Concussions are one of the most prevalant types of brain injuries. They can happen when someone is playing a sport or be the result of a car accident. Anytime a person is hit in the head or otherwise experiences trauma that shakes the brain, a concussion can occur. Knowing if a person has a concussion, though, is not a simple diagnosis. 

Healthline notes that signs and symptoms of a concussion may not always show up right away and could even take months to appear. There are also a large number of symptoms, which can be different from person to person.

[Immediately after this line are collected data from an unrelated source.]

(* ===== verification/Stack104.v ===== *)
(** * Two stations, from handle to handle

    The whole 104 stack of the repository on both sides of a TCP connection:
    a [Client104] and a [ServerConnection] (Handles.v), each over its channels
    and its driver task (Driver104.v), which runs the state machine over the
    framing. The users call the handles, the tasks take turns, and the
    transport hands over any number of the octets the other task has written
    and not more. A turn of a task is one step; the events it has produced go
    into the bounded channel one at a time, and the task takes no further turn
    before the last one is in. The transport loses nothing, but a write can
    fail and the connection can break at any time. No file provider is
    installed, and a handle keeps its receiver until the task has ended.

    Every run of the stack is a run of Net104.v. *)

From S2P Require Import Prelude Pipe Bytes Codec AsduHeader Asdu Redundancy Frame104 Conn104 Net104.
From S2P Require Import Policy Driver104 Channels Handles.

#[local] Open Scope Z_scope.

(** ** The pair of connections, seen from either side *)

Inductive Who := Cl | Sv.
Definition other (w : Who) : Who := match w with Cl => Sv | Sv => Cl end.
Definition role_of (w : Who) : Role := match w with Cl => Client | Sv => Server end.

Definition st (w : Who) (n : net) : side := match w with Cl => stA n | Sv => stB n end.
Definition ch_out (w : Who) (n : net) : list Apdu := match w with Cl => chAB n | Sv => chBA n end.
Definition ch_in (w : Who) (n : net) : list Apdu := ch_out (other w) n.

Lemma other_other w : other (other w) = w.
Proof. by destruct w. Qed.

Lemma who_step w n i now s fs ch : takes i (ch_in w n) ch -> up (st w n) ->
  side_step i now (st w n) = (s, fs) ->
  ∃ n', net_step n n' /\ st w n' = s /\ st (other w) n' = st (other w) n /\
    ch_out w n' = ch_out w n ++ fs /\ ch_in w n' = ch.
Proof.
  intros Ht Hu E. destruct w; unfold ch_in in *; cbn [st ch_out other] in *.
  - exists (mkNet s (stB n) (chAB n ++ fs) ch). split; [|done].
    destruct i as [f| | |d|]; simpl in Ht; [by apply (net_recv_A n f ch now)|rewrite <- Ht..];
      (eapply (net_local_A n _ now); [|done|exact E]; done).
  - exists (mkNet (stA n) s ch (chBA n ++ fs)). split; [|done].
    destruct i as [f| | |d|]; simpl in Ht; [by apply (net_recv_B n f ch now)|rewrite <- Ht..];
      (eapply (net_local_B n _ now); [|done|exact E]; done).
Qed.

(** ** Frames that can be sent *)

Definition frame_ok (a : Apdu) : Prop := apdu_ok a /\ apdu_fits a.
(** What [send_asdu] lets through. *)
Definition sendable (asdu : bytes) : Prop := octets asdu /\ (length asdu <= MAX_ASDU_LEN)%nat.

#[export] Instance sendable_dec asdu : Decision (sendable asdu).
Proof. unfold sendable. apply _. Defined.

Lemma seq_run_ok n x : x ∈ seq_run 0 n -> seq_ok x.
Proof. unfold seq_run, seq_ok. rewrite list_elem_of_fmap. intros (k & -> & _). lia. Qed.

Lemma frames_elem a acts : a ∈ frames acts -> SendApdu a ∈ acts.
Proof.
  unfold frames. rewrite list_elem_of_omap. intros (x & Hx & E). by destruct x; simplify_eq/=.
Qed.

(** The frames of a step of a connection can be encoded, as long as the ASDUs
    it was given can. *)
Lemma step_frames_ok i now s s' fs : side_ok s -> side_step i now s = (s', fs) ->
  Forall sendable (sub s') -> Forall frame_ok fs.
Proof.
  intros Hs E Hsub. destruct (side_ok_step i now s s' fs Hs E) as (Hs' & acts & Hlog & -> & _ & _ & Hc & _).
  pose proof (side_ok_recv s' Hs') as Hr. destruct Hs' as [(Hi & _) Hac].
  pose proof (inv_fifo _ _ _ _ _ Hi) as Hf. pose proof (inv_ns _ _ _ _ _ Hi) as Hn.
  rewrite Hac, app_nil_r in Hf, Hn. rewrite Forall_forall in Hc. rewrite Forall_forall in Hsub.
  apply Forall_forall. intros a Ha. apply frames_elem in Ha.
  assert (seq_ok (recv_next (conn s'))) as Hrok by (unfold seq_ok; rewrite Hr; lia).
  specialize (Hc _ Ha). destruct a as [snd rcv d|rcv|f]; [|cbn in Hc; by rewrite <- Hc in Hrok|done].
  assert ((snd, d) ∈ iframes (log s')) as Hin.
  { unfold iframes. apply list_elem_of_omap. exists (SendApdu (ApduI snd rcv d)). split; [|done].
    rewrite Hlog. apply elem_of_app. by right. }
  cbn in Hc. subst rcv. assert (sendable d) as [Ho Hl].
  { apply Hsub. rewrite <- Hf. apply elem_of_app. left. apply list_elem_of_fmap. by exists (snd, d). }
  assert (seq_ok snd) by (eapply seq_run_ok; rewrite <- Hn; apply list_elem_of_fmap; by exists (snd, d)).
  by split.
Qed.

(** ** What a task writes and reports *)

Definition written (os : list Output) : bytes :=
  flat_map (fun o => match o with OutBytes b => b | _ => [] end) os.
Definition reported (os : list Output) : list DriverEvent :=
  omap (fun o => match o with OutEvent e => Some e | _ => None end) os.
Definition asdus_of (es : list DriverEvent) : list bytes :=
  omap (fun e => match e with EvAsdu b => Some b | _ => None end) es.

Lemma written_app a b : written (a ++ b) = written a ++ written b.
Proof. apply flat_map_app. Qed.
Lemma reported_app a b : reported (a ++ b) = reported a ++ reported b.
Proof. apply omap_app. Qed.
Lemma asdus_of_app a b : asdus_of (a ++ b) = asdus_of a ++ asdus_of b.
Proof. apply omap_app. Qed.
Lemma wire_app a b : wire (a ++ b) = wire a ++ wire b.
Proof. unfold wire. by rewrite fmap_app, concat_app. Qed.
Lemma frames_app a b : frames (a ++ b) = frames a ++ frames b.
Proof. apply omap_app. Qed.

Lemma octets_wire fs : Forall frame_ok fs -> octets (wire fs).
Proof.
  induction 1 as [|a fs [H1 H2] _ IH]; [apply octets_nil|].
  change (wire (a :: fs)) with (apdu_octets a ++ wire fs). apply octets_app. split; [by apply apdu_octets_octets|done].
Qed.

Section Station.
Context `{BC : BytesCrate}.
Context (clock : nat -> Instant) (write_ok : nat -> bool) (policy : AsduPolicy).

Definition always (n : nat) : bool := true.
#[local] Abbreviation performed := (performed policy false).
#[local] Abbreviation call := (call clock write_ok always always policy false).
#[local] Abbreviation apply_actions := (apply_actions write_ok always always policy false).

Lemma written_performed acts : Forall frame_ok (frames acts) -> written (flat_map performed acts) = wire (frames acts).
Proof.
  induction acts as [|a acts IH]; [done|]. cbn [flat_map]. rewrite written_app.
  destruct a as [apdu|asdu|s|r]; cbn [frames omap list_omap frame_of]; intros Hf.
  - apply Forall_cons in Hf as [[H1 H2] Hf]. rewrite IH by done. unfold Driver104.performed.
    rewrite (encode_apdu_eq apdu [] H1 H2). cbn. by rewrite app_nil_r.
  - rewrite IH by done. unfold Driver104.performed. cbn [andb]. by destruct (is_restrictive policy && _).
  - by rewrite IH.
  - by rewrite IH.
Qed.

(** The user is given the delivered ASDUs that the policy lists. *)
Lemma asdus_performed acts :
  asdus_of (reported (flat_map performed acts)) = filter (fun a => asdu_passes_policy a policy = true) (delivered acts).
Proof.
  induction acts as [|a acts IH]; [done|]. cbn [flat_map]. rewrite reported_app, asdus_of_app, IH.
  destruct a as [apdu|asdu|s|r]; cbn [delivered omap list_omap delivery_of]; try done.
  unfold Driver104.performed. rewrite rejects_spec. cbn [andb].
  destruct (asdu_passes_policy asdu policy) eqn:Hp; cbn [negb].
  - by rewrite filter_cons_True.
  - rewrite filter_cons_False by (by rewrite Hp). done.
Qed.

Lemma encode_sent apdu : frame_ok apdu -> encode_apdu apdu [] = (Ok (length (apdu_octets apdu)), apdu_octets apdu).
Proof. intros [H1 H2]. by rewrite encode_apdu_eq. Qed.

(** Once it is to end, the task is not told to go on. *)
Lemma apply_actions_keep acts k d r d' : apply_actions acts k d = (r, d') ->
  (k = false -> r ≠ inr true) \/ ∃ x, r = inl x.
Proof.
  revert k d. induction acts as [|a acts IH]; intros k d; [intros [= <- _]; left; by intros ->|].
  destruct a as [apdu|asdu|s|rs]; cbn [Driver104.apply_actions].
  - destruct (act_send_apdu _ _ _) as [[x|] d1]; [intros [= <- _]; eauto|apply IH].
  - destruct (act_deliver _ _ _ _ _ _) as [[x|ok] d1]; [intros [= <- _]; eauto|]. intros E.
    destruct (IH _ _ E) as [H|H]; [left|by right]. by intros ->; apply H.
  - destruct (send_evt _ _ _) as [ok d1]. intros E. destruct (IH _ _ E) as [H|H]; [left|by right]. by intros ->; apply H.
  - destruct (send_evt _ _ _) as [ok d1]. intros E. destruct (IH _ _ E) as [H|H]; [left|by right]. intros _. by apply H.
Qed.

While one person may experience memory loss, confusion and double vision, another person may have a headache, slight dizziness and nausea. 

The Centers for Disease Control helps make diagnosis of this brain injury a bit easier by categorizing symptoms into four areas. These categories include physical, emotional, thinking and sleep. The physical category includes symptoms such as balance problems, dizziness, headaches, light and noise sensitivity, a lack of energy and nausea. Emotional symptoms include anxiety, irritability and changes in moods. Thinking symptoms include concentration problems, memory issues and general trouble with thinking processes. The sleep category includes any issues falling asleep, staying asleep or any changes to sleeping patterns. 

The injured person may not even recognize some of the symptoms. It may take someone else noticing the changes in the person to help connect the dots and lead to a diagnosis of a concussion. Doctors often rely on being told about the symptoms to make a proper diagnosis, which is why concussions are sometimes not diagnosed or misdiagnosed.